Now, I’m a little hazy on the science backing this up, but the game’s premise sees a cat-scientist named Schrödinger playing out a series of bizarre experiments surrounding mice and cheese. It’s quite barmy, but lends the game a quirkily humorous overtone.
When I asked what he was possibly trying to achieve with his experiments, Tom Tomaszewski, one of the five co-founders of Warsaw-based Crunching Koalas explained, “He’s just trying to make a machine that is powered by mice. You know these crazy Goldberg machines, where you have a lot of parts and the machine is very big, but it does a very simple thing? He’s doing something very similar here.”
Sophie Rossetti, Producer at Curve Studios, who are working to bring the game to PlayStation, added, “You can see when the mice get to the cheese plate at the end, the little cup starts spinning and the machine is working, and it all gets revealed after you’ve completed all 80 levels and the purpose of the machine is only shown in the final video!”
As you’d expect, the rather adorable mice will wander ever forwards under the cat-scientist’s eager gaze, until they encounter an obstacle that they cannot clamber up, before doubling back on themselves and ambling off in the other direction. It’s up to you to help them get from their running wheel to the cheese on the other side.

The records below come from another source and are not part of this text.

(** The exceptions that can escape from [main]. *)
Inductive exn := IndexError | ValueError | KeyError | AttributeError | TypeError.

(** Result of an expression that may raise. *)
Inductive res (A : Type) :=
| Val (a : A)
| Exn (e : exn).
Arguments Val {A} a.
Arguments Exn {A} e.

Definition code (c : ascii) : nat := nat_of_ascii c.

(** [\d] and the digits accepted by [int]: below code point 256 these are
    exactly [0-9]. *)
Definition is_digit (c : ascii) : bool :=
  (48 <=? code c)%nat && (code c <=? 57)%nat.

Definition digit_val (c : ascii) : Z := Z.of_nat (code c - 48).

(** [str.isspace] below code point 256. *)
Definition is_space (c : ascii) : bool :=
  ((9 <=? code c)%nat && (code c <=? 13)%nat)
  || ((28 <=? code c)%nat && (code c <=? 32)%nat)
  || (code c =? 133)%nat || (code c =? 160)%nat.

Fixpoint lstrip (s : string) : string :=
  match s with
  | String c s' => if is_space c then lstrip s' else s
  | EmptyString => EmptyString
  end.

Definition rstrip (s : string) : string := String.rev (lstrip (String.rev s)).

(** [s.strip()] *)
Definition strip (s : string) : string := rstrip (lstrip s).

(** [s.startswith(p)] *)
Definition startswith (s p : string) : bool := String.prefix p s.

Definition len (s : string) : nat := String.length s.

(** [s[:n]] *)
Fixpoint take (n : nat) (s : string) : string :=
  match n, s with
  | S n', String c s' => String c (take n' s')
  | _, _ => EmptyString
  end.

Fixpoint drop (n : nat) (s : string) : string :=
  match n, s with
  | S n', String _ s' => drop n' s'
  | _, _ => s
  end.

(** [s[-n:]] for [n > 0] *)
Definition take_last (n : nat) (s : string) : string := drop (len s - n) s.

(** [s.split(sep)] for a one-character separator. *)
Fixpoint split_go (sep : ascii) (cur : string) (s : string) : list string :=
  match s with
  | EmptyString => [String.rev cur]
  | String c s' =>
      if Ascii.eqb c sep then String.rev cur :: split_go sep EmptyString s'
      else split_go sep (String c cur) s'
  end.

Definition split (sep : ascii) (s : string) : list string :=
  split_go sep EmptyString s.

(** [s.split(sep, 1)]: at most one cut, at the first separator. *)
Fixpoint split1_go (sep : ascii) (cur : string) (s : string) : list string :=
  match s with
  | EmptyString => [String.rev cur]
  | String c s' =>
      if Ascii.eqb c sep then [String.rev cur; s']
      else split1_go sep (String c cur) s'
  end.

Definition split1 (sep : ascii) (s : string) : list string :=
  split1_go sep EmptyString s.

(** [l[-k]] for [k > 0]: [IndexError] when the list has fewer than [k]
    elements. *)
Definition index_from_end {A : Type} (l : list A) (k : nat) : res A :=
  if (length l <? k)%nat then Exn IndexError
  else match l !! (length l - k)%nat with
       | Some x => Val x
       | None => Exn IndexError
       end.

(** [l[0]] *)
Definition index0 {A : Type} (l : list A) : res A :=
  match l with
  | x :: _ => Val x
  | [] => Exn IndexError
  end.

(** The white space [int] passes over at both ends of its argument.  It is
    not that of [strip]: [int] reads the text as C does (tab to carriage
    return, and the space), after turning the white space beyond ASCII (code
    points 133 and 160, below 256) into spaces; the separators 28 to 31 are
    not white space for it. *)
Definition is_int_space (c : ascii) : bool :=
  ((9 <=? code c)%nat && (code c <=? 13)%nat)
  || (code c =? 32)%nat || (code c =? 133)%nat || (code c =? 160)%nat.

Fixpoint int_lstrip (s : string) : string :=
  match s with
  | String c s' => if is_int_space c then int_lstrip s' else s
  | EmptyString => EmptyString
  end.

Definition int_strip (s : string) : string :=
  String.rev (int_lstrip (String.rev (int_lstrip s))).

(** [int(s)] in base 10: surrounding white space is ignored, one sign is
    allowed, then digits, single underscores allowed between digits.  (The
    program passes two characters; the limit Python puts on the number of
    digits is far.) *)
Fixpoint int_digits (acc : Z) (prev_digit : bool) (s : string) : option Z :=
  match s with
  | EmptyString => if prev_digit then Some acc else None
  | String c s' =>
      if is_digit c then int_digits (10 * acc + digit_val c) true s'
      else if Ascii.eqb c "_" then
        if prev_digit then int_digits acc false s' else None
      else None
  end.

Definition int (s : string) : res Z :=
  let body (t : string) :=
    match t with
    | String c _ => if is_digit c then int_digits 0 false t else None
    | EmptyString => None
    end in
  let parsed :=
    match int_strip s with
    | String "-" t => Z.opp <$> body t
    | String "+" t => body t
    | t => body t
    end in
  match parsed with
  | Some z => Val z
  | None => Exn ValueError
  end.

(** [str(n)] for an integer. *)
Definition str (n : Z) : string := NilZero.string_of_int (Z.to_int n).

Fixpoint zeros (n : nat) : string :=
  match n with
  | O => EmptyString
  | S n' => String "0" (zeros n')
  end.

(** [s.zfill(width)]: zeros go after a leading sign. *)
Definition zfill (width : nat) (s : string) : string :=
  if (width <=? len s)%nat then s
  else match s with
       | String "-" t => String "-" (zeros (width - len s) +:+ t)
       | String "+" t => String "+" (zeros (width - len s) +:+ t)
       | _ => zeros (width - len s) +:+ s
       end.

(** ['{0:0{1}d}'.format(n, width)]: sign-aware zero padding of an integer,
    which for an integer is what [zfill] does to its decimal form. *)
Definition format_0d (n : Z) (width : nat) : string := zfill width (str n).

(** [posixpath.join(a, b)] *)
Definition path_join (a b : string) : string :=
  if startswith b "/" then b
  else if (len a =? 0)%nat then b
  else if Ascii.eqb (match String.get (len a - 1) a with Some c => c | None => "/"%char end) "/"
       then a +:+ b
       else a +:+ "/" +:+ b.

(** [posixpath.basename(p)]: what follows the last slash. *)
Definition basename (p : string) : string :=
  match index_from_end (split "/" p) 1 with
  | Val x => x
  | Exn _ => EmptyString
  end.

(** A name with an embedded NUL cannot be passed to the system. *)
Fixpoint has_nul (s : string) : bool :=
  match s with
  | EmptyString => false
  | String c s' => (code c =? 0)%nat || has_nul s'
  end.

However, in a shift from the traditional formula, rather than issuing commands and lending the mice special abilities, your help comes in the form of tetromino blocks – the shapes from Tetris – which you can drop into the similarly blocky world to help the mice get around.

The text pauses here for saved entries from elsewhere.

(** * Clixon controller: device state machine and backend RPCs

    A shallow embedding of [controller_device_state.c] and
    [controller_rpc.c].  Functions of the C sources become Rocq functions of
    the same name over an explicit device handle and clixon handle.  Return
    codes stay what they are in C: integers, [-1] for a fatal error, [0] and
    [1] as each function documents them.  Calls into the clixon library and
    the operating system whose outcome the controller cannot determine
    (writing to a socket, YANG parsing, datastore commit, ...) are fields
    of an environment record, [clixon_env]. *)

From Stdlib Require Import ZArith List String Ascii Bool Lia.
Import ListNotations.
Local Open Scope string_scope.
Local Open Scope Z_scope.



(** ** XML objects (cxobj), as far as the controller inspects them *)

#[warnings="-register-all"] Inductive cxobj : Type :=
| Cx (name : string) (prefix : option string)
     (nsctx : list (option string * string))
     (body : option string) (children : list cxobj).

Definition xml_name (x : cxobj) : string :=
  match x with Cx n _ _ _ _ => n end.
Definition xml_prefix (x : cxobj) : option string :=
  match x with Cx _ p _ _ _ => p end.
Definition xml_nsctx_node (x : cxobj) : list (option string * string) :=
  match x with Cx _ _ ns _ _ => ns end.
Definition xml_body (x : cxobj) : option string :=
  match x with Cx _ _ _ b _ => b end.
Definition xml_children (x : cxobj) : list cxobj :=
  match x with Cx _ _ _ _ c => c end.

Definition option_string_eqb (a b : option string) : bool :=
  match a, b with
  | None, None => true
  | Some x, Some y => String.eqb x y
  | _, _ => false
  end.

(** Namespace bound to a prefix in a namespace context ([None] is the
    default namespace). *)
Fixpoint xml_nsctx_get (nsc : list (option string * string))
         (prefix : option string) : option string :=
  match nsc with
  | [] => None
  | (p, ns) :: rest =>
      if option_string_eqb p prefix then Some ns else xml_nsctx_get rest prefix
  end.

Definition xml2ns (x : cxobj) (prefix : option string) : option string :=
  xml_nsctx_get (xml_nsctx_node x) prefix.

(** First child element with a given name. *)
Definition xml_find_type (x : cxobj) (name : string) : option cxobj :=
  find (fun c => String.eqb (xml_name c) name) (xml_children x).

(** Body of the first child with a given name. *)
Definition xml_find_body (x : cxobj) (name : string) : option string :=
  match xml_find_type x name with
  | Some c => xml_body c
  | None => None
  end.

(** Bodies of all children: the capability URIs of a <capabilities> node. *)
Fixpoint xml_bodies (l : list cxobj) : list string :=
  match l with
  | [] => []
  | c :: rest =>
      match xml_body c with
      | Some b => b :: xml_bodies rest
      | None => xml_bodies rest
      end
  end.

“We make these crossover games that are a little bit casual,” said Tom, “but at the same time we want to offer something for the core players. So here we’ve got a simple casual game, but with references to games that are remembered by gamers who played games like Lemmings and Tetris in the 90s, while our second game is a dungeon crawler mixed with Scrabble, so you defeat monsters by forming words!
“Our studio was founded by five people, and two of the guys were a casual developer before this, with hidden object games, match three games that they published on Big Fish. They wanted to go in a different direction, but we also wanted to have something from their experience with casual games, and that’s why we wanted to mix more core ideas in.”
The tetromino blocks aren’t time sensitive, but instead hang from clips at the top of the screen and can be placed wherever they’ll fit, regardless of if they could drop in from above. In other words, you can place them into slots and gaps as you see fit.
It lends the game a simplicity that’s really quite easy to pick up and play during the early stages. The levels are all set out in a rather horizontal manner, which should make it easy to grasp and follow whether on a computer screen, TV or the Vita’s more portable size. Additionally, each level featuring just three mice to get to the end, and during the first handful of levels, you can generally drop the tetrominos into place before setting them loose.
However, it soon starts to get more complicated. Puzzles begin to require you to think on the fly and drop blocks after the mice have been set loose and progressed through the level, especially if you want them to reach some of the collectable shards and items which are dotted around the level.
You also have a few extra elements helping your puzzle solving. There’s the ability to pause the game and place bricks without time pressure, as well as letting you undo a brick’s placement. They’re two little ideas that will be especially helpful when you delve deeper into the game, but also call back to the more casual aspects of the game design. However, even without such a sense of urgency, the game’s puzzles start to become rather complex.
“There’s seven different brick types and some of them interact with each other,” revealed Sophie. “There’s also water hazards and acid, so if you have an electric brick and put it in water, you get electric water.”
As you progress, you’ll start to encounter mechanical rats, from some of Schrödinger’s previous failed experiments, jelly blocks, exploding blocks, acidic water, and plenty of other hazards besides. It starts to add up to create some particularly complex puzzles that even Tom struggled slightly to remember as he was giving a whistle-stop tour of some fiendishly difficult looking later levels.
There’s something to be said for this mini-resurgence of the old Lemmings formula, but what’s fascinating to see with Mousecraft is the way that it has been merged with the tetromino blocks from Tetris to gently shift the gameplay in a different and quite unique direction. Whether it’s pulling on those emotional heartstrings for retro gaming, the increasingly complex puzzles or the family friendly visual style, it has the hallmarks of a game that can appeal to practically anyone.